Dietary inflammatory index and the risk of depression symptoms in adults. - GreenMedInfo Summary
Dietary inflammatory index (DII®) and the risk of depression symptoms in adults.
Clin Nutr. 2020 Dec 29. Epub 2020 Dec 29. PMID: 33485704
Prem Raj Shakya
BACKGROUND & AIMS: Findings from observational studies investigating the association between Dietary Inflammatory Index (DII®) scores and depression symptoms (DepS) are inconsistent. This study aims to assess the association between energy-adjusted DII (E-DII™) and DepS using the North West Adelaide Health Study (NWAHS) cohort as well as update a previous meta-analysis.
METHODS: A total of 1743 (mean ± SD age: 56.6 ± 13.6 years, 51% female) study participants from NWAHS were included in the cross-sectional study and 859 (mean ± SD age: 58.4 ± 12.1 years, 52.6% female) in the longitudinal analyses. The Center for Epidemiological Studies Depression Scale (CES-D) was used for the measurement of DepS. E-DII scores were calculated from the dietary data collected using a validated food frequency questionnaire (FFQ). Data from two stages [Stage 3 (2008-10) and North West 15 (NW15) (2015)] were used. Log- and negative binomial regression were used to assess the association between quartiles of E-DII and DepS. A recent meta-analysis was updated by including 12 publications (six cross-sectional and six cohort studies) on the association between DII and DepS.
RESULTS: In the cross-sectional analysis, a higher E-DII score (i.e., more pro-inflammatory diet) was associated with a 79% increase in odds of reporting DepS [OR: 1.79; 95% CI: 1.14-2.81; p = 0.01; p for trend (p) = 0.03]. Males with higher E-DII had a more than two-fold higher odds of DepS (OR: 2.27; 95% CI: 1.02-5.06; p = 0.045; p = 0.09). Females with higher E-DII had an 81% increase in odds of DepS (OR: 1.81; 95% CI: 1.01-3.26; p = 0.046; p = 0.07). These associations were consistent in the longitudinal analysis.

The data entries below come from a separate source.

(* ===== verification/Exchange.v ===== *)
(** * The exchange client

    [internal/hyperliquid/exchange/client.go]: building signed requests for
    the two actions the program performs, and classifying the exchange's
    answer to a submitted one.  The HTTP transport is an operation: it answers
    with a body and possibly an error. *)

From S2P Require Import Prelude DecimalSpec Prog Crash Model Clock Sha256 Msgpack Signing Json JsonFacts JsonStruct Envelope.

(** [int32(z)]. *)
Definition to_int32 (z : Z) : Z := (z + 2147483648) mod 4294967296 - 2147483648.

(** One operation: [transport.ExchangeRaw]. *)
Definition ExchangeSig : EffSig := {| Op := string; Resp := fun _ => (string * option error)%type |}.

Section Exchange.
Context `{DecimalOps} `{Crypto}.

(* go: internal/hyperliquid/exchange/client.go 21-25 Client *)
Record Client : Type := mkClient {
  cl_network : Network;
  cl_signers : gmap string PrivateKey
}.

(** The registry, from the configured signers in the order of the range. *)
(* go: internal/hyperliquid/exchange/client.go 35-45 New *)
Fixpoint build_registry (signers : list (string * PrivateKey)) (registry : gmap string PrivateKey)
    : result (gmap string PrivateKey) :=
  match signers with
  | [] => Ok registry
  | (configuredAddress, key) :: signers =>
      match Address key with
      | Err err => Err (Wrapf "resolve signer %q: %w" [configuredAddress] err)
      | Ok address =>
          if negb (EqualFold configuredAddress address)
          then Err (Errorf "signer address %q does not match private key address %q" [configuredAddress; address])
          else build_registry signers (<[toLower address := key]> registry)
      end
  end.

(* go: internal/hyperliquid/exchange/client.go 27-47 New *)
Definition New (transport : bool) (network : Network) (signers : list (string * PrivateKey)) : result Client :=
  if negb transport then Err (Errorf "hyperliquid exchange transport is nil" [])
  else
    let network := NormalizeNetwork network in
    match ValidateNetwork network with
    | Some err => Err err
    | None => let? registry := build_registry signers ∅ in Ok (mkClient network registry)
    end.

(* go: internal/hyperliquid/exchange/client.go 147-160 signer *)
Definition signer (c : option Client) (address : string) : result (PrivateKey * string) :=
  match c with
  | None => Err (Errorf "hyperliquid exchange client is nil" [])
  | Some c =>
      match cl_signers c !! address_key address with
      | None => Err (Errorf "no private key for signer %q" [address])
      | Some key => let? canonicalAddress := Address key in Ok (key, canonicalAddress)
      end
  end.

(* go: internal/hyperliquid/exchange/client.go 173-178 chainLabel *)
Definition chainLabel (network : Network) : string :=
  if String.eqb network NetworkMainnet then "Mainnet" else "Testnet".

(** *** Request bodies *)

(* go: internal/hyperliquid/signing/signing.go 14-18 Signature *)
Definition signature_json (s : Signature) : json :=
  JObj [("r", JStr (sig_R s)); ("s", JStr (sig_S s)); ("v", JNum (itoa (sig_V s)))].

(* go: internal/hyperliquid/signing/spot_send.go 24-32 SpotSendAction *)
Definition spot_send_json (a : SpotSendAction) : json :=
  JObj [("type", JStr (ss_Type a)); ("hyperliquidChain", JStr (ss_HyperliquidChain a));
        ("signatureChainId", JStr (ss_SignatureChainID a)); ("destination", JStr (ss_Destination a));
        ("token", JStr (ss_Token a)); ("amount", JStr (ss_Amount a)); ("time", JNum (itoa (ss_Time a)))].

(* go: internal/hyperliquid/exchange/client.go 59-64 PrepareClaim *)
Definition request_json (action : json) (nonce : Z) (s : Signature) : json :=
  JObj [("action", action); ("nonce", JNum (itoa nonce)); ("signature", signature_json s); ("vaultAddress", JNull)].

(** Encoding these bodies cannot fail. *)
(* go: internal/hyperliquid/exchange/client.go 162-171 prepare *)
Definition prepare (kind signer destination token amount : string) (nonce : Z) (body : json) : PreparedAction :=
  mkPrepared kind signer destination token amount nonce (encode body).

(* go: internal/hyperliquid/exchange/client.go 49-66 PrepareClaim *)
Definition PrepareClaim (c : option Client) (address : string) (nonce : Z) : result PreparedAction :=
  let? (key, signer) := signer c address in
  let network := match c with Some c => cl_network c | None => "" end in
  let action := WObject [("type", WString "claimRewards")] in
  match SignL1Action key (mkActionHashInput (Some action) nonce None None) network with
  | Err err => Err (Wrapf "sign claim rewards: %w" [] err)
  | Ok signature =>
      Ok (prepare "claimRewards" signer "" "" "" nonce
            (request_json (JObj [("type", JStr "claimRewards")]) nonce signature))
  end.

(* go: internal/hyperliquid/exchange/client.go 68-107 PrepareSpotSend *)
Definition PrepareSpotSend (c : option Client) (address destination : string) (token : Token) (amount : decimal) (nonce : Z)
    : result PreparedAction :=
  let? (key, signer) := signer c address in
  let destination := TrimSpace destination in
  if string_is_empty destination then Err (Errorf "spot send destination is required" [])
  else if string_is_empty (tok_WireToken token) ||
          negb (String.eqb (tok_WireToken token) (tok_Name token +:+ ":" +:+ tok_TokenID token))
  then Err (Errorf "spot send token wire value is invalid" [])
  else if negb (dec_pos amount) then Err (Errorf "spot send amount must be positive" [])
  else
    let amountText := dec_string amount in
    match NewFromString amountText with
    | Err err => Err (Wrapf "normalize spot send amount: %w" [] err)
    | Ok normalizedAmount =>
        if (tok_WeiDecimals token <? 0) || (to_int32 (tok_WeiDecimals token) <? to_int32 (- dec_exponent normalizedAmount))
        then Err (Errorf "spot send amount exceeds token precision" [])
        else
          let network := match c with Some c => cl_network c | None => "" end in
          let action := mkSpotSend "spotSend" (chainLabel network) DefaultSignatureChainID destination
                          (tok_WireToken token) amountText nonce in
          match SignSpotSend key action with
          | Err err => Err (Wrapf "sign spot send: %w" [] err)
          | Ok signature =>
              Ok (prepare "spotSend" signer destination (tok_WireToken token) (ss_Amount action) nonce
                    (request_json (spot_send_json action) nonce signature))
          end
    end.

(** *** Submission *)

(** [json.Unmarshal] into a struct with a status. *)
(* go: internal/hyperliquid/exchange/client.go 121-124 Submit *)
Definition decode_status (body : string) : option string :=
  match parse_json body with
  | Some _ => dec_struct (field [("status", dec_str (fun v _ => v))]) body ""
  | None => None
  end.

(** The answer and the body it came with. *)
(* go: internal/hyperliquid/exchange/client.go 114-141 Submit *)
Definition classify (body : string) (err : option error) : SubmitResult * option error :=
  match err with
  | Some err => (mkSubmitResult false false body, Some err)
  | None =>
      match decode_status body with
      | None => (mkSubmitResult false false body, Some (Wrapf "decode exchange response status: %w" [] (Errorf "invalid JSON" [])))
      | Some status =>
          let r := mkSubmitResult (String.eqb status "ok") (String.eqb status "err") body in
          if negb (sr_Accepted r) && negb (sr_Rejected r)
          then (r, Some (Errorf "ambiguous exchange response status %q" [status]))
          else (r, None)
      end
  end.

(* go: internal/hyperliquid/exchange/client.go 109-141 Submit *)
Definition Submit (action : PreparedAction) : prog (Sig := ExchangeSig) (SubmitResult * option error) :=
  if string_is_empty (pa_RequestBody action)
  then mret (mkSubmitResult false false "", Some (Errorf "prepared request body is empty" []))
  else Call (Sig := ExchangeSig) (pa_RequestBody action) (fun r => mret (classify (fst r) (snd r))).
End Exchange.
(** ** Retrying *)

(* go: internal/repository/mysql/retry.go 9-15 retryDelays *)
Definition retryDelays : list Z := [Second; 2 * Second; 5 * Second; 10 * Second; 30 * Second].

(** [draw] is the answer of [rand.IntN(41)], the response of [Jitter]. *)
(* go: internal/repository/mysql/retry.go 128-132 jitterDelay *)
Definition jitterDelay (delay draw : Z) : Z := delay * (80 + draw) / 100.

(** [retryDelays[delayIndex]] after [failures] failures. *)
(* go: internal/repository/mysql/retry.go 104-107 Do *)
Definition retry_delay (failures : Z) : Z :=
  let delayIndex := failures - 1 in
  let delayIndex := if Z.of_nat (length retryDelays) <=? delayIndex then Z.of_nat (length retryDelays) - 1 else delayIndex in
  nth (Z.to_nat delayIndex) retryDelays 0.

Section Retry.
Context `{Causes}.
Variable observer : bool.

(** Calls of an optional observer. *)
Definition observe (e : retry_event) : prog unit := if observer then perform (Observe e) else mret tt.

(** The time of a failure: of the first one it is remembered, of a later one
    the observer is told how long the outage lasts. *)
(* go: internal/repository/mysql/retry.go 93-102 Do *)
Definition note_failure (operation : string) (failures startedAt : Z) (err : error) : prog Z :=
  if failures =? 1 then
    now ← perform Now;
    observe (RetryStarted operation err) ;;
    mret now
  else if observer then
    now ← perform Now;
    observe (RetryProgress operation failures (now - startedAt) err) ;;
    mret startedAt
  else mret startedAt.

(** [St] is what the closure [fn] captures. *)
(* go: internal/repository/mysql/retry.go 57-115 Do *)
Fixpoint Do {St : Type} (fuel : nat) (operation : string) (fn : St -> prog (option error * St))
    (failures startedAt : Z) (st : St) : prog (option (option error * St)) :=
  match fuel with
  | O => mret None
  | S fuel =>
      done ← perform CtxErr;
      match done with
      | Some err => mret (Some (Some err, st))
      | None =>
          r ← fn st;
          let st := snd r in
          match fst r with
          | None =>
              (if (0 <? failures) && observer
               then now ← perform Now; observe (Recovered operation failures (now - startedAt))
               else mret tt) ;;
              mret (Some (None, st))
          | Some err =>
              ctxErr ← perform CtxErr;
              match ctxErr with
              | Some ctxErr => mret (Some (Some ctxErr, st))
              | None =>
                  if negb (IsRetryable (Some err)) then mret (Some (Some err, st))
                  else
                    let failures := failures + 1 in
                    startedAt ← note_failure operation failures startedAt err;
                    draw ← perform Jitter;
                    slept ← perform (Sleep (jitterDelay (retry_delay failures) draw));
                    match slept with
                    | Some err =>
                        ctxErr ← perform CtxErr;
                        mret (Some (Some (default err ctxErr), st))
                    | None => Do fuel operation fn failures startedAt st
                    end
              end
          end
      end
  end.

(** ** The repository *)

(* go: internal/repository/mysql/repository.go 76-84 ListPending *)
Fixpoint scan_pending (scans : list (result FundingRecord)) : result (list FundingRecord) :=
  match scans with
  | [] => Ok []
  | Err err :: _ => Err (Wrapf "scan pending funding record: %w" [] err)
  | Ok record :: scans => let? records := scan_pending scans in Ok (record :: records)
  end.

(** One attempt; it assigns the captured [records] only when it succeeds, and
    the deferred [rows.Close] may still turn that into an error. *)
(* go: internal/repository/mysql/repository.go 64-90 ListPending *)
Definition list_attempt (queries : repositoryQueries) (records : list FundingRecord) : prog (option error * list FundingRecord) :=
  let! rows := perform (QueryPending (q_listPendingSQL queries)) else (fun err => (Some err, records)) ;;
  let '(attemptErr, records) :=
    match scan_pending (fst rows) with
    | Err err => (Some err, records)
    | Ok attemptRecords =>
        match snd rows with Some err => (Some err, records) | None => (None, attemptRecords) end
    end in
  attemptErr ← close_rows attemptErr "pending funding";
  mret (attemptErr, records).

(* go: internal/repository/mysql/repository.go 62-95 ListPending *)
Definition ListPending (queries : repositoryQueries) (fuel : nat) : prog (option (result (list FundingRecord))) :=
  r ← Do fuel (q_listOperation queries) (list_attempt queries) 0 0 [];
  mret (match r with
        | None => None
        | Some (Some err, _) => Some (Err err)
        | Some (None, records) => Some (Ok records)
        end).

(** What the attempts of [Complete] share. *)
(* go: internal/repository/mysql/repository.go 103-107 Complete *)
Record completion : Type := mkCompletion {
  remaining : list Z;
  resolveCommit : bool;
  commitErr : option error
}.

(** A fresh read after a commit without an answer: the records that are still
    pending, or the outcome. *)
(* go: internal/repository/mysql/repository.go 110-120 Complete *)
Definition resolve_commit (queries : repositoryQueries) (manifestIDs : list Z) (commitErr : option error)
    : prog (result (list Z) + option error) :=
  let! zeroIDs := readStatuses false queries manifestIDs else (fun err => inl (Err err)) ;;
  mret (if Nat.eqb (length zeroIDs) 0 then inr None
        else if negb (IsRetryable commitErr) then inr commitErr
        else inl (Ok zeroIDs)).

(* go: internal/repository/mysql/repository.go 125-150 Complete *)
Definition complete_attempt (queries : repositoryQueries) (manifestIDs : list Z) (st : completion) : prog (option error * completion) :=
  r ← completeTransaction queries (remaining st);
  match r with
  | (_, None) => mret (None, st)
  | (false, Some err) => mret (Some err, st)
  | (true, Some err) =>
      observe (Diagnostic (q_completeOperation queries) "commit_response_failed" err) ;;
      let st := mkCompletion (remaining st) true (Some err) in
      resolved ← resolve_commit queries manifestIDs (commitErr st);
      mret (match resolved with
            | inl (Err statusErr) => (Some statusErr, st)
            | inr outcome => (outcome, st)
            | inl (Ok zeroIDs) => (commitErr st, mkCompletion zeroIDs false (commitErr st))
            end)
  end.

(* go: internal/repository/mysql/repository.go 108-151 Complete *)
Definition complete_step (queries : repositoryQueries) (manifestIDs : list Z) (st : completion) : prog (option error * completion) :=
  if resolveCommit st then
    resolved ← resolve_commit queries manifestIDs (commitErr st);
    match resolved with
    | inl (Err err) => mret (Some err, st)
    | inr outcome => mret (outcome, st)
    | inl (Ok zeroIDs) => complete_attempt queries manifestIDs (mkCompletion zeroIDs false (commitErr st))
    end
  else complete_attempt queries manifestIDs st.

(* go: internal/repository/mysql/repository.go 97-152 Complete *)
Definition Complete (queries : repositoryQueries) (fuel : nat) (ids : list Z) : prog (option (option error)) :=
  let manifestIDs := uniqueIDs ids in
  match manifestIDs with
  | [] => Ret (Some None)
  | _ =>
      r ← Do fuel (q_completeOperation queries) (complete_step queries manifestIDs) 0 0 (mkCompletion manifestIDs false None);
      mret (match r with Some (err, _) => Some err | None => None end)
  end.
End Retry.
(* ===== verification/RepositoryTheorems.v ===== *)
(** * What the funding repository guarantees

    Against the database of [Database]: [Complete] reports success only when
    every record of the manifest is completed, and whatever fails it updates
    no other record ([completion_is_exact]); both operations refine what the
    payout safety assumes of the repository
    ([repository_refines_specification]); the retry loop repeats exactly the
    transient failures, with the documented delays ([retry_discipline], over
    a list of the transient errors and a schedule written down apart from the
    code). *)

From stdpp Require Import sorting.
From S2P Require Import Prelude DecimalSpec DecimalImpl Prog Crash Clock Model Amount Json Effects PayoutWorld Store Mysql Database.

(** ** Statements and batches *)

Lemma TrimSuffix_app s p : TrimSuffix (s +:+ p) p = s.
Proof.
  unfold TrimSuffix. rewrite string_rev_app. rewrite (proj2 (strip_spec (String.rev p) _ (String.rev s)) eq_refl).
  apply string_rev_involutive.
Qed.

Lemma placeholders_marks n : placeholders n = question_marks n.
Proof.
  unfold placeholders, question_marks. destruct n as [|n]; [done|].
  assert (Repeat "?," (S n) = join_with "," (repeat "?" (S n)) +:+ ",") as ->; [|apply TrimSuffix_app].
  induction n as [|n IH]; [done|]. change (Repeat "?," (S (S n))) with ("?," +:+ Repeat "?," (S n)). rewrite IH.
  change (repeat "?" (S (S n))) with ("?" :: repeat "?" (S n)). change (repeat "?" (S n)) with ("?" :: repeat "?" n).
  cbn [join_with]. by rewrite <- !string_app_assoc.
Qed.

Lemma update_sql_statement n : update_sql referralQueries n = update_statement n.
Proof.
  unfold update_sql, update_statement. rewrite placeholders_marks. cbn [q_updatePrefix referralQueries]. unfold referralUpdatePrefix.
  by rewrite !string_app_assoc.
Qed.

Comparing highest to lowest quintiles of E-DII, the updated meta-analysis showed that a pro-inflammatory diet is associated with a 45% increase in odds of having DepS (OR: 1.45; 95% CI: 1.20-1.74; p < 0.01) with higher odds in females (OR: 1.53; 95% CI: 1.16-2.01; p = 0.01) compared to their male counterparts (OR: 1.29; 95% CI: 0.98-1.69; p = 0.15).
CONCLUSION: The data from the NWAHS and the updated meta-analysis of observational studies provide further evidence that a pro-inflammatory diet is positively associated with increased risk of DepS. These findings support the current recommendation on consuming a less inflammatory diet to improve DepS.